A \textit{k}-arc in the projective space ${\rm PG}(n,q)$ is a set of $k$ projective points such that no subcollection of $n+1$ points is contained in a hyperplane. In this paper, we construct new $60$-arcs and $110$-arcs in ${\rm PG}(4,q)$ that do not arise from rational or elliptic curves. We introduce computational methods that, when given a set $\mathcal{P}$ of projective points in the projective space of dimension $n$ over an algebraic number field $\mathcal{Q}(\xi)$, determines a complete list of primes $p$ for which the reduction modulo $p$ of $\mathcal{P}$ to the projective space ${\rm PG}(n,p^h)$ may fail to be a $k$-arc.

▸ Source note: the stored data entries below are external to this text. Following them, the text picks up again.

(** * api-santo-do-dia: a shallow embedding of [index.py]

    The service scrapes the "saint of the day" pages of a fixed origin site,
    turns each page into a record and serves the records through two Flask
    routes backed by a date-keyed cache and a daily refresh job.

    The embedding follows the Python source function by function and keeps
    its (Portuguese) names.  External libraries are modelled by what the
    source observes of them:
    - a parsed page ([BeautifulSoup]) is the record [Soup] of the four
      look-ups the source performs on it;
    - [requests], [hashlib.md5] and the HTML parser are parameters of the
      model;
    - [flask_caching]'s store is a finite map from keys to values with an
      expiry time, [functools.lru_cache] a recency-ordered association list;
    - Python exceptions are values of an error monad over the global state. *)

From Stdlib Require Import ZArith Lia Ascii String List.
From stdpp Require Import base option list strings gmap pretty sorting.

Local Open Scope string_scope.
Local Open Scope Z_scope.

(** ** Python strings

    A string is the sequence of its code points; the model keeps the code
    points below 256. *)

Module PyStr.

(** [str.isspace] on the code points below 256. *)
Definition isspace (c : ascii) : bool :=
  let n := nat_of_ascii c in
  ((9 <=? n) && (n <=? 13) || (28 <=? n) && (n <=? 32)
   || (n =? 133) || (n =? 160))%nat.

Fixpoint lstrip (s : string) : string :=
  match s with
  | String c s' => if isspace c then lstrip s' else s
  | EmptyString => EmptyString
  end.

Fixpoint rstrip (s : string) : string :=
  match s with
  | String c s' =>
      match rstrip s' with
      | EmptyString => if isspace c then EmptyString else String c EmptyString
      | r => String c r
      end
  | EmptyString => EmptyString
  end.

(** [s.strip()] *)
Definition strip (s : string) : string := rstrip (lstrip s).

(** Truth value of a string: [bool(s)]. *)
Definition truthy (s : string) : bool :=
  match s with EmptyString => false | String _ _ => true end.

(** [sep.join(l)] *)
Fixpoint join (sep : string) (l : list string) : string :=
  match l with
  | [] => ""
  | [s] => s
  | s :: l' => s +:+ sep +:+ join sep l'
  end.

Definition LF : ascii := ascii_of_nat 10.

(** The separator ["\n\n"] of the three text sections. *)
Definition blank_line : string := String LF (String LF EmptyString).

End PyStr.

(** ** Python list slices *)

Module PySlice.

(** Normalisation of one slice bound against a list of length [n]:
    a negative bound counts from the end, and the result is clamped to
    [0..n]; an omitted bound takes the given default. *)
Definition bound (n : Z) (i : option Z) (dflt : Z) : Z :=
  match i with
  | None => dflt
  | Some i => if i <? 0 then Z.max (i + n) 0 else Z.min i n
  end.

(** [l[start:stop]] *)
Definition slice {A} (start stop : option Z) (l : list A) : list A :=
  let n := Z.of_nat (length l) in
  let a := bound n start 0 in
  let b := bound n stop n in
  take (Z.to_nat (b - a)) (drop (Z.to_nat a) l).

End PySlice.

(** ** Pages and records *)

(** What [soup.find("div", class_="feature").find(class_="feature__portrait")]
    and the following ["src"] look-up can observe. *)
Inductive Retrato :=
| SemFeature                    (* no [div.feature]: [.find] on [None] raises *)
| SemRetrato                    (* [div.feature] without a portrait element   *)
| RetratoSemSrc                 (* portrait element without a [src] attribute *)
| RetratoSrc (src : string).

(** A parsed page, as far as [index.py] looks at it. *)
Record Soup := {
  feature_name : option string;        (* [.text] of [div.feature__name]        *)
  wg_text      : option (list string); (* [.text] of each [p] in [div.wg-text]  *)
  feature      : Retrato;
  saints_list  : option (list string)  (* [href] of each [a[href]] in
                                          [div.saints-list]                      *)
}.

(** The dictionary built by [extrair_info_santo]. *)
Record Santo := {
  nome     : string;
  imagem   : option string;
  historia : string;
  reflexao : string;
  oracao   : string
}.

Definition origem : string := "https://www.a12.com".

(** [elemento_imagem] and the conditional expression on it; [None] stands for
    the exception the look-up raises. *)
Definition imagem_de (r : Retrato) : option (option string) :=
  match r with
  | SemFeature => None
  | SemRetrato => Some None
  | RetratoSemSrc => None
  | RetratoSrc src => Some (Some (origem +:+ src))
  end.

(** The generator [p.text.strip() for p in ps if p.text.strip()] joined with
    a blank line. *)
Definition secao (ps : list string) : string :=
  PyStr.join PyStr.blank_line (List.filter PyStr.truthy (map PyStr.strip ps)).

(** [extrair_info_santo]: every exception inside the [try] is turned into
    [None]. *)
Definition extrair_info_santo (soup : Soup) : option Santo :=
  nome_santo ← PyStr.strip <$> feature_name soup;
  infos_santo ← wg_text soup;
  imagem ← imagem_de (feature soup);
  Some {| nome := nome_santo;
          imagem := imagem;
          historia := secao (PySlice.slice None (Some (-4)) infos_santo);
          reflexao := secao (PySlice.slice (Some (-3)) (Some (-2)) infos_santo);
          oracao := secao (PySlice.slice (Some (-1)) None infos_santo) |}.

(** ** Exceptions, the process state and the monad of effects *)

Inductive Excecao :=
| RequestException (msg : string)  (* [requests]: transport, timeout, status *)
| UnboundLocalError (var : string) (* a local variable read before assignment *)
| OutraExcecao (msg : string).

(** [str(e)] *)
Definition str_exc (e : Excecao) : string :=
  match e with
  | RequestException msg => msg
  | UnboundLocalError var =>
      "cannot access local variable '" +:+ var
        +:+ "' where it is not associated with a value"
  | OutraExcecao msg => msg
  end.

Inductive Resultado (A : Type) :=
| Ok (a : A)
| Raise (e : Excecao).
Arguments Ok {A} a.
Arguments Raise {A} e.

(** What the routes compute, store and serialise: a list whose items are
    records or [None]. *)
Abbreviation Valor := (list (option Santo)).

(** The module-level objects of [index.py] that change while it runs,
    with two ghost logs of the calls made to the page fetcher. *)
Record Estado := {
  memo     : list (string * string);  (* [lru_cache] of [buscar_url]: url to
                                         body, most recently used first       *)
  cache    : gmap string (Z * Valor); (* [cache]: key to (expiry, value)      *)
  chamadas : list string;             (* every call [buscar_url(url)], oldest
                                         first                                *)
  pedidos  : list string              (* every [sessao.get(url)], oldest first *)
}.

Definition estado_inicial : Estado :=
  {| memo := []; cache := ∅; chamadas := []; pedidos := [] |}.

Definition com_memo (m : list (string * string)) (st : Estado) : Estado :=
  {| memo := m; cache := cache st; chamadas := chamadas st; pedidos := pedidos st |}.
Definition com_cache (c : gmap string (Z * Valor)) (st : Estado) : Estado :=
  {| memo := memo st; cache := c; chamadas := chamadas st; pedidos := pedidos st |}.
Definition com_chamada (url : string) (st : Estado) : Estado :=
  {| memo := memo st; cache := cache st;
     chamadas := (chamadas st ++ [url])%list; pedidos := pedidos st |}.
Definition com_pedido (url : string) (st : Estado) : Estado :=
  {| memo := memo st; cache := cache st;
     chamadas := chamadas st; pedidos := (pedidos st ++ [url])%list |}.

(** A computation reads and changes the state and either returns or raises;
    the state changes made before an exception is raised are kept. *)
Definition M (A : Type) : Type := Estado → Resultado A * Estado.

#[global] Instance M_ret : MRet M := λ A a st, (Ok a, st).
#[global] Instance M_bind : MBind M := λ A B f m st,
  match m st with
  | (Ok a, st') => f a st'
  | (Raise e, st') => (Raise e, st')
  end.

Definition raise {A} (e : Excecao) : M A := λ st, (Raise e, st).

(** [try: m except Exception as e: h e] *)
Definition tentar {A} (m : M A) (h : Excecao → M A) : M A := λ st,
  match m st with
  | (Ok a, st') => (Ok a, st')
  | (Raise e, st') => h e st'
  end.

(** ** Calendar dates and the remaining string helpers *)

Record Data := { year : Z; month : Z; day : Z }.

(** [s.zfill(w)] for a string of digits. *)
Definition zfill (w : nat) (s : string) : string :=
  string_of_list_ascii (replicate (w - String.length s) "0"%char) +:+ s.

(** [d.strftime("%Y-%m-%d")] *)
Definition strftime (d : Data) : string :=
  zfill 4 (pretty (year d)) +:+ "-" +:+ zfill 2 (pretty (month d))
    +:+ "-" +:+ zfill 2 (pretty (day d)).

(** [sub in s] *)
Fixpoint contem (sub s : string) : bool :=
  String.prefix sub s ||
  match s with
  | EmptyString => false
  | String _ s' => contem sub s'
  end.

(** A positional or keyword argument of [criar_chave_cache]. *)
Inductive Arg :=
| AStr (s : string)
| AInt (n : Z).

(** [str(arg)] *)
Definition str (a : Arg) : string :=
  match a with
  | AStr s => s
  | AInt n => pretty n
  end.

Fixpoint inserir (kv : string * Arg) (l : list (string * Arg)) : list (string * Arg) :=
  match l with
  | [] => [kv]
  | kv' :: l' => if String.leb kv.1 kv'.1 then kv :: l else kv' :: inserir kv l'
  end.

(** [sorted(kwargs.items())]: the keys of a dictionary are distinct, so the
    order is the order of the keys. *)
Definition sorted (kwargs : list (string * Arg)) : list (string * Arg) :=
  foldr inserir [] kwargs.

(** The text that [criar_chave_cache] hashes, on calendar date [hoje]. *)
Definition string_chave (hoje : Data) (args : list Arg) (kwargs : list (string * Arg))
    : string :=
  let partes_chave :=
    (map str args
     ++ map (λ kv, kv.1 +:+ ":" +:+ str kv.2) (sorted kwargs)
     ++ [strftime hoje])%list in
  PyStr.join "_" partes_chave.

(** ** Responses *)

Inductive Corpo :=
| Resultados (v : Valor)   (* [jsonify(resultados=v)] *)
| Erro (msg : string)      (* [jsonify(erro=msg)]     *)
| Mensagem (msg : string). (* [jsonify(mensagem=msg)] *)

Record Resposta := {
  corpo : Corpo;
  status : Z;
  cache_control_public : bool;    (* [resposta.cache_control.public]      *)
  x_status_cache : option string  (* the [X-Status-Cache] header, if set  *)
}.

(** [jsonify(...)]: a fresh response without a [Cache-Control] header. *)
Definition jsonify (c : Corpo) (codigo : Z) : Resposta :=
  {| corpo := c; status := codigo;
     cache_control_public := false; x_status_cache := None |}.

(** The [after_request] hook. *)
Definition apos_requisicao (resposta : Resposta) : Resposta :=
  {| corpo := corpo resposta; status := status resposta;
     cache_control_public := cache_control_public resposta;
     x_status_cache :=
       Some (if cache_control_public resposta then "HIT" else "MISS") |}.

(** Truth value of a list, of [None] and of a dictionary with keys. *)
Definition truthy_lista {A} (l : list A) : bool :=
  match l with [] => false | _ :: _ => true end.
Definition truthy_opt {A} (truthy : A → bool) (o : option A) : bool :=
  match o with None => false | Some a => truthy a end.
Definition truthy_santo (s : Santo) : bool := true.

Using these methods, we prove that there are infinitely many primes $p$ such that ${\rm PG}(4,p)$ contains a ${\rm PSL}(2,11)$-invariant $110$-arc, where ${\rm PSL}(2,11)$ is given in one of its natural irreducible representations as a subgroup of ${\rm PGL}(5,p)$. Similarly, we show that there exist ${\rm PSL}(2,11)$-invariant $110$-arcs in ${\rm PG}(4,p^2)$ and ${\rm PSL}(2,11)$-invariant $60$-arcs in ${\rm PG}(4,p)$ for infinitely many primes $p$.